Friday 10th March saw Jimmy Shuttlewood Head Keeper welcome MP Kevin Hollinrake to the Snilesworth estate for a guided tour and informal chat about managed moorland and the wildlife residing there.
It was great to see the array of birds on show whilst driving around, Curlew, Pheasant, Golden Plover, Partridge and of course Grouse all pointing to the good work being done by Jimmy and his team to ensure the moors are buoyant with wildlife.
Heather burning was visible on the moor and it was explained that this is carried out on a 6-7 year rotational period in accordance with the estates agreement with Natural England. Burning is essential practice to rejuvenate heather which helps to sprout new young shoots and encourage growth from seed germination in the spring. On viewing the moor it should look almost like a patchwork effect, the older heather is excellent cover for breeding grounds for all ground nesting birds including grouse and the newer heather provides essential nutritious food for moorland sheep and wildlife. The controlled burning undertaken ensures that only the heather is burnt and not the peat below meaning that it doesn’t harm the heather roots or other plant life, without controlled burning the risk of a wildfire which could have devastating consequences is more likely. The habitat conservation is of tremendous importance and the moorland management is vital to biodiversity, heather moorland globally is rarer than rainforest and 75% of it is located in the UK and without this management the biodiversity would be lost. If the moor was left to “it’s own devices” with no burning or sheep grazing it would become overgrown by fast growing trees and shrubs and the heather would be lost forever, Jimmy managed to show us an example of where this has happened.
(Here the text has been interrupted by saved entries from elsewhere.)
(* ===== verification/Outbox.v ===== *)
(** * The durable outbox (controller/internal/outbox)

    Events are rows of [outbox_events].  A worker claims due rows (status
    'processing' under a fresh lease), dispatches each to the handler of its
    type and marks the outcome; the reaper takes rows whose lease is too old
    back; an operator can recover a row whose retry budget is used up.  The
    file models the store, the retry policy, the handler registry and the
    processor, then a transition system in which any number of workers, reapers
    and operators interleave statement by statement, and its invariants. *)

From Stdlib Require Import ZArith Lia.
From S2P Require Import Prelude Sql GoFloat GoText.
Open Scope Z_scope.

(** ** Events *)

(** [status] has a CHECK constraint with these four values. *)
Inductive outbox_status := StPending | StProcessing | StDone | StFailed.
#[export] Instance outbox_status_eq_dec : EqDecision outbox_status.
Proof. solve_decision. Defined.

Record Event := MkEvent {
  ev_EventType : string;
  ev_WorkspaceID : uuid;
  ev_UserID : option uuid;
  ev_CorrelationID : uuid;
  ev_Payload : string
}.

Record OutboxEvent := MkOutboxEvent {
  ID : uuid;
  EventType : string;
  WorkspaceID : uuid;
  UserID : option uuid;
  CorrelationID : uuid;
  Payload : string;
  Traceparent : option string;
  Status : outbox_status;
  RetryCount : Z;
  CreatedAt : time;
  UpdatedAt : time;
  NextAttemptAt : option time;
  LeaseID : option uuid;
  ClaimedAt : option time;
  LastError : option string
}.

(** The columns an outcome writes; the others are copied. *)
Definition set_outcome (st : outbox_status) (retry : Z) (next : option time)
    (lease : option uuid) (claimed : option time) (last : option string) (now : time)
    (e : OutboxEvent) : OutboxEvent :=
  MkOutboxEvent (ID e) (EventType e) (WorkspaceID e) (UserID e) (CorrelationID e)
    (Payload e) (Traceparent e) st retry (CreatedAt e) now next lease claimed last.

(** ** Retry policy (backoff.go) *)

Definition MaxBackoff : duration := 5 * Minute.
Definition DefaultMaxRetries : Z := 100.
Jimmy explained to Kevin the importance of providing grit for the grouse, this is required to aid the digestion of heather shoots which make up 80% of their diet, the grit is needed more in winter when the heather becomes more “woody”, the grit goes round in their gizzard and breaks down the heather, on average a grouse can consume approx. 35g of grit per month. There are two types of grit available medicated and natural, worm counts are obtained to ascertain whether medicated is required, this option is used to try and avoid a crash as this would be a disaster for estates that are run commercially to provide an income. Medicated grit is only available by licence and a vets prescription is required to purchase it, as with anything that is going into the food chain, the medication is to be removed for a period prior to it being eaten. The grit trays have 2 sides, 1 medicated and 1 natural, currently medicated is on show but towards the middle of June this side will be closed and the natural grit side will only be available.
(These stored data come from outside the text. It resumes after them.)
Lemma claim_lookup_other m i :
  keyed m → (∀ e, e ∈ candidates maxRetries now limit locked m → ID e ≠ i) →
  (claim_events maxRetries now limit locked gen m).2 !! i = m !! i.
Proof.
  intros Hk Hn. simpl. apply lookup_union_r. apply not_elem_of_list_to_map_1.
  rewrite !list_elem_of_fmap. intros ([j e] & -> & Hj).
  apply list_elem_of_fmap in Hj as (e1 & [= -> ->] & Hj).
  apply list_elem_of_fmap in Hj as (e2 & -> & Hj). by apply (Hn e2 Hj).
Qed.

Lemma claim_keyed m : keyed m → keyed (claim_events maxRetries now limit locked gen m).2.
Proof.
  intros Hk i e' Hl. destruct (claim_lookup m i e' Hk Hl) as [(e & Hi & _ & ->)|[Hi _]].
  - simpl. by apply Hk.
  - by apply Hk.
Qed.
End claim.

(** ** The transition system *)

Record sys := Sys {
  tbl : gmap uuid OutboxEvent;
  used : gset uuid;
  reads : list (uuid * uuid * Z);
  attempts : uuid → Z
}.

Section system.
Context (o : Outbox).
Abbreviation maxr := (MaxRetries (retryPolicy o)).

Definition reset_attempts (i : uuid) (reset : bool) (f : uuid → Z) : uuid → Z :=
  λ j, if reset && (j ≟ i) then 0 else f j.

Inductive ostep : sys → sys → Prop :=
| step_enqueue s id now trace payload evt :
    tbl s !! id = None →
    ostep s (Sys (<[id := enqueue_row id now trace payload evt]> (tbl s)) (used s) (reads s) (attempts s))
| step_claim s now limit locked gen :
    let cs := candidates maxr now limit locked (tbl s) in
    (∀ i, gen i ∉ used s) → Inj (=) (=) gen →
    ostep s (Sys (claim_events maxr now limit locked gen (tbl s)).2
                 (used s ∪ list_to_set ((λ e, gen (ID e)) <$> cs))
                 (reads s)
                 (λ i, if bool_decide (i ∈ ID <$> cs) then attempts s i + 1 else attempts s i))
| step_done s now id lease :
    ostep s (Sys (update_where id (holds_lease lease) (done_row now) (tbl s)).2
                 (used s) (reads s) (attempts s))
| step_terminal s now id lease last :
    ostep s (Sys (update_where id (holds_lease lease) (terminal_row maxr now last) (tbl s)).2
                 (used s) (reads s) (attempts s))
| step_read s id lease e :
    tbl s !! id = Some e → holds_lease lease e = true →
    ostep s (Sys (tbl s) (used s) ((id, lease, RetryCount e) :: reads s) (attempts s))
| step_failed s clock now id lease rc last :
    (id, lease, rc) ∈ reads s →
    ostep s (Sys (update_where id (holds_lease lease)
                    (failed_row now (nextAttemptAt o clock (rc + 1)) last) (tbl s)).2
                 (used s) (reads s) (attempts s))
| step_reaped s clock now id lease rc :
    (id, lease, rc) ∈ reads s →
    ostep s (Sys (update_where id (holds_lease lease)
                    (reaped_row now (nextAttemptAt o clock (rc + 1))) (tbl s)).2
                 (used s) (reads s) (attempts s))
| step_recover s now id (reset : bool) e :
    tbl s !! id = Some e → is_terminal maxr e = true →
    ostep s (Sys (update_where id (is_terminal maxr)
                    (recovered_row now (if reset then 0 else RetryCount e)) (tbl s)).2
                 (used s) (reads s) (reset_attempts id reset (attempts s))).

Definition init_sys : sys := Sys ∅ ∅ [] (λ _, 0).
Definition reachable (s : sys) : Prop := rtc ostep init_sys s.

(** *** The invariant *)

(** What a row's status says about its other columns and its attempts. *)
Definition row_ok (n : Z) (e : OutboxEvent) : Prop :=
  0 <= n <= maxr ∧
  match Status e with
  | StPending => LeaseID e = None ∧ ClaimedAt e = None ∧ RetryCount e = 0 ∧ n = 0 ∧
                 is_Some (NextAttemptAt e)
  | StProcessing => is_Some (LeaseID e) ∧ is_Some (ClaimedAt e) ∧ n = RetryCount e + 1 ∧
                    0 <= RetryCount e < maxr
  | StDone => LeaseID e = None ∧ ClaimedAt e = None ∧ 0 <= RetryCount e < maxr
  | StFailed => LeaseID e = None ∧ ClaimedAt e = None ∧ 0 <= RetryCount e <= maxr ∧
                (RetryCount e < maxr → n = RetryCount e ∧ is_Some (NextAttemptAt e))
  end.

Record outbox_inv (s : sys) : Prop := {
  inv_keyed : keyed (tbl s);
  inv_rows : map_Forall (λ i e, row_ok (attempts s i) e) (tbl s);
  inv_used : map_Forall (λ i e, ∀ l, LeaseID e = Some l → l ∈ used s) (tbl s);
  inv_lease : ∀ i j e1 e2 l, tbl s !! i = Some e1 → tbl s !! j = Some e2 →
                LeaseID e1 = Some l → LeaseID e2 = Some l → i = j;
  inv_reads : ∀ i l rc, (i, l, rc) ∈ reads s → l ∈ used s ∧
                ∀ e, tbl s !! i = Some e → holds_lease l e = true → RetryCount e = rc;
  inv_fresh : ∀ i, tbl s !! i = None → attempts s i = 0
}.

(** An outcome step: the row under [lease] is replaced by a row without a
    lease; every other row stays. *)
Lemma outcome_inv s id (c : OutboxEvent → bool) (f : OutboxEvent → OutboxEvent) (att : uuid → Z) :
  outbox_inv s →
  (∀ e, ID (f e) = ID e) →
  (∀ e, LeaseID (f e) = None ∧ Status (f e) ≠ StProcessing) →
  (∀ e, tbl s !! id = Some e → c e = true → row_ok (attempts s id) e → row_ok (att id) (f e)) →
  (∀ j, j ≠ id → att j = attempts s j) →
  ((∀ e, tbl s !! id = Some e → c e = true) ∨ att id = attempts s id) →
  (tbl s !! id = None → att id = 0) →
  outbox_inv (Sys (update_where id c f (tbl s)).2 (used s) (reads s) att).
Proof.
  intros [Hk Hr Hu Hl Hrd Hf] HID Hlease Hrow Hatt Hid Hnone.
  assert (∀ i e', (update_where id c f (tbl s)).2 !! i = Some e' →
            tbl s !! i = Some e' ∨ (i = id ∧ LeaseID e' = None ∧ Status e' ≠ StProcessing)) as Hcase.
  { intros i e' Hi. apply lookup_update_where in Hi as [[? _]|(-> & e & ? & ? & ->)]; [by left|].
    right. split; [done|]. apply Hlease. }
  split; simpl.
  - apply map_Forall_update_where; [done|]. intros e He _ ?. by rewrite HID.
  - intros i e' Hi. apply lookup_update_where in Hi as [[Hi Hc]|(-> & e & He & Hc & ->)].
    + destruct (decide (i = id)) as [->|Hne].
      * destruct Hid as [Hid| ->]; [|by apply Hr]. specialize (Hc eq_refl). by rewrite (Hid e' Hi) in Hc.
      * rewrite Hatt by done. by apply Hr.
    + by apply Hrow, Hr.
  - intros i e' Hi l Hlse. destruct (Hcase i e' Hi) as [?|(_ & ? & _)]; [|congruence].
    by eapply Hu.
  - intros i j e1 e2 l Hi Hj H1 H2.
    destruct (Hcase i e1 Hi) as [?|(_ & ? & _)]; [|congruence].
    destruct (Hcase j e2 Hj) as [?|(_ & ? & _)]; [|congruence]. by eapply Hl.
  - intros i l rc Hin. destruct (Hrd i l rc Hin) as [Hlu Hrc]. split; [done|].
    intros e He Hh. destruct (Hcase i e He) as [?|(_ & ? & Hst)]; [by apply Hrc|].
    unfold holds_lease in Hh. bool_simpl. done.
  - intros i Hi. destruct (decide (i = id)) as [->|Hne].
    + apply Hnone. destruct (update_where id c f (tbl s)) as [n m'] eqn:Hup. simpl in Hi.
      destruct (update_where_inv _ _ _ _ _ _ Hup) as [(_ & v & Hv & _ & ->)|(_ & -> & _)]; [|done].
      by rewrite lookup_insert_eq in Hi.
    + rewrite Hatt by done. apply Hf.
      destruct (update_where id c f (tbl s)) as [n m'] eqn:Hup. simpl in Hi.
      destruct (update_where_inv _ _ _ _ _ _ Hup) as [(_ & v & _ & _ & ->)|(_ & -> & _)]; [|done].
      by rewrite lookup_insert_ne in Hi.
Qed.

Lemma nextAttemptAt_some clock n : n < maxr → is_Some (nextAttemptAt o clock n).
Proof. unfold nextAttemptAt. intros Hn. cases; [lia|by eexists]. Qed.

(** The row a failed attempt leaves keeps the invariant: either a retry is
    scheduled or the budget is spent. *)
Lemma row_ok_retry n e rc clock now last :
  row_ok n e → Status e = StProcessing → RetryCount e = rc →
  row_ok n (set_outcome StFailed (RetryCount e + 1) (nextAttemptAt o clock (rc + 1))
              None None last now e).
Proof.
  intros [Hn He] Hst <-. rewrite Hst in He. destruct He as (_ & _ & -> & ?).
  split; [done|]. simpl. split_and!; try done; try lia.
  intros ?. split; [done|]. by apply nextAttemptAt_some.
Qed.

Lemma holds_lease_inv l e : holds_lease l e = true → LeaseID e = Some l ∧ Status e = StProcessing.
Proof. unfold holds_lease. intros. by bool_simpl. Qed.

Lemma row_ok_claim_row n e now l :
  0 < maxr → row_ok n e → claimable maxr now e = true → row_ok (n + 1) (claim_row now l e).
Proof.
  intros Hmax [Hn Hrow] Hcl. unfold claimable in Hcl. apply andb_true_iff in Hcl as [Hst _].
  apply orb_true_iff in Hst as [Hst|Hst]; bool_simpl.
  - rewrite Hst in Hrow. destruct Hrow as (_ & _ & Hrc & -> & _).
    unfold row_ok; simpl. rewrite Hrc. split_and!; eauto; lia.
  - destruct (Status e); try done. destruct Hrow as (_ & _ & ? & Hatt).
    destruct Hatt as [-> _]; [done|]. unfold row_ok; simpl. split_and!; eauto; lia.
Qed.

(** A claim keeps the invariant: new leases are fresh, a claimed row has an
    attempt left. *)
Lemma claim_inv s now limit locked gen :
  let cs := candidates maxr now limit locked (tbl s) in
  0 < maxr → outbox_inv s → (∀ i, gen i ∉ used s) → Inj (=) (=) gen →
  outbox_inv (Sys (claim_events maxr now limit locked gen (tbl s)).2
                  (used s ∪ list_to_set ((λ e, gen (ID e)) <$> cs)) (reads s)
                  (λ i, if bool_decide (i ∈ ID <$> cs) then attempts s i + 1 else attempts s i)).
Proof.
  intros cs Hmax [Hk Hr Hu Hl Hrd Hf] Hgen Hinj.
  pose proof (λ i e', claim_lookup maxr now limit locked gen (tbl s) i e' Hk) as Hcase.
  split; cbn [tbl used reads attempts].
  - by apply claim_keyed.
  - intros i e' Hi. destruct (Hcase i e' Hi) as [(e & He & Hc & ->)|[He Hc]].
    + rewrite bool_decide_true by (apply list_elem_of_fmap; exists e; by rewrite (Hk i e He)).
      destruct (candidates_elem maxr now limit locked (tbl s) e Hk Hc) as (_ & Hcl & _).
      apply (row_ok_claim_row _ _ now); [done|by apply Hr|done].
    + rewrite bool_decide_false; [by apply Hr|]. intros (e & Hid & Hin)%list_elem_of_fmap.
      destruct (candidates_elem maxr now limit locked (tbl s) e Hk Hin) as (Hi' & _). naive_solver.
  - intros i e' Hi l Hlse. destruct (Hcase i e' Hi) as [(e & He & Hc & ->)|[He Hc]].
    + injection Hlse as <-. apply elem_of_union_r, elem_of_list_to_set, list_elem_of_fmap.
      exists e. by rewrite (Hk i e He).
    + apply elem_of_union_l. by eapply Hu.
  - intros i j e1 e2 l Hi Hj H1 H2.
    destruct (Hcase i e1 Hi) as [(e & He & _ & ->)|[He _]], (Hcase j e2 Hj) as [(e' & He' & _ & ->)|[He' _]];
      simpl in *; simplify_eq; [done|..|by eapply Hl].
    + destruct (Hgen i). by apply (Hu j e2).
    + destruct (Hgen j). by apply (Hu i e1).
  - intros i l rc Hin. destruct (Hrd i l rc Hin) as [Hlu Hrc]. split; [by apply elem_of_union_l|].
    intros e' Hi Hh. destruct (Hcase i e' Hi) as [(e & He & _ & ->)|[He _]]; [|by apply Hrc].
    apply holds_lease_inv in Hh as [[= <-] _]. by destruct (Hgen i).
  - intros i Hi. simpl in Hi. apply lookup_union_None in Hi as [_ Hi].
    rewrite bool_decide_false; [by apply Hf|]. intros (e & -> & Hin)%list_elem_of_fmap.
    destruct (candidates_elem maxr now limit locked (tbl s) e Hk Hin) as (? & _). congruence.
Qed.

Lemma row_ok_terminal_row n e now last l :
  0 < maxr → row_ok n e → holds_lease l e = true → row_ok n (terminal_row maxr now last e).
Proof.
  intros Hmax [Hn He] [_ Hst]%holds_lease_inv. rewrite Hst in He. destruct_and!.
  split; [done|]. simpl. split_and!; try done; lia.
Qed.

Lemma row_ok_done_row n e now l :
  row_ok n e → holds_lease l e = true → row_ok n (done_row now e).
Proof.
  intros [Hn He] [_ Hst]%holds_lease_inv. rewrite Hst in He. destruct_and!.
  split; [done|]. simpl. split_and!; try done; lia.
Qed.

(** Marking the outcome of the event under [l], whatever the outcome. *)
Lemma lease_outcome_inv s id l (f : OutboxEvent → OutboxEvent) :
  outbox_inv s →
  (∀ e, ID (f e) = ID e ∧ LeaseID (f e) = None ∧ Status (f e) ≠ StProcessing) →
  (∀ e, tbl s !! id = Some e → holds_lease l e = true →
        row_ok (attempts s id) e → row_ok (attempts s id) (f e)) →
  outbox_inv (Sys (update_where id (holds_lease l) f (tbl s)).2 (used s) (reads s) (attempts s)).
Proof.
  intros Hinv Hf Hrow. apply outcome_inv; try done; [apply Hf..|by right|].
  by apply (inv_fresh s).
Qed.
Snilesworth estate work especially hard on introducing children to the moors, this is very apparent on shoot days when Saturdays are classed as childrens days whereby the beaters used are children who are picked up (and dropped back off at the end of the day) from the local village. The estate can have over 100 people working on a shoot day from the beaters, flankers, pickers, loaders to all the staff in the shoot lodge and the importance of educating children in this is paramount. At the end of each shooting season all employees that have helped out on a shoot day, get to stand alongside a game keeper where they are shown how to shoot and the general etiquette required when shooting.
Kevin Hollinrake mentioned to Jimmy that we should get some other MP’s out on the estate to see for themselves the benefits of managed moorland of which Jimmy was in total agreeance and offered his services if and when this could be arranged.
Kevin is quoted as saying “The work done by Jimmy and the gamekeepers is important to this community. It provides jobs and supports the local economy as well as bringing people from the area together for shoot days. Farmers and the gamekeepers work together to preserve the land. This is part of our rural heritage and essential for keeping the environment for future generations to appreciate.
I am so grateful to Jimmy for taking the time to show me this beautiful part of the constituency and explaining the many ways the gamekeepers preserve it. His enthusiasm about nature and for this unique part of the country made for a very informative and enjoyable morning. The views were amazing and the wildlife we saw thriving was wonderful to see.”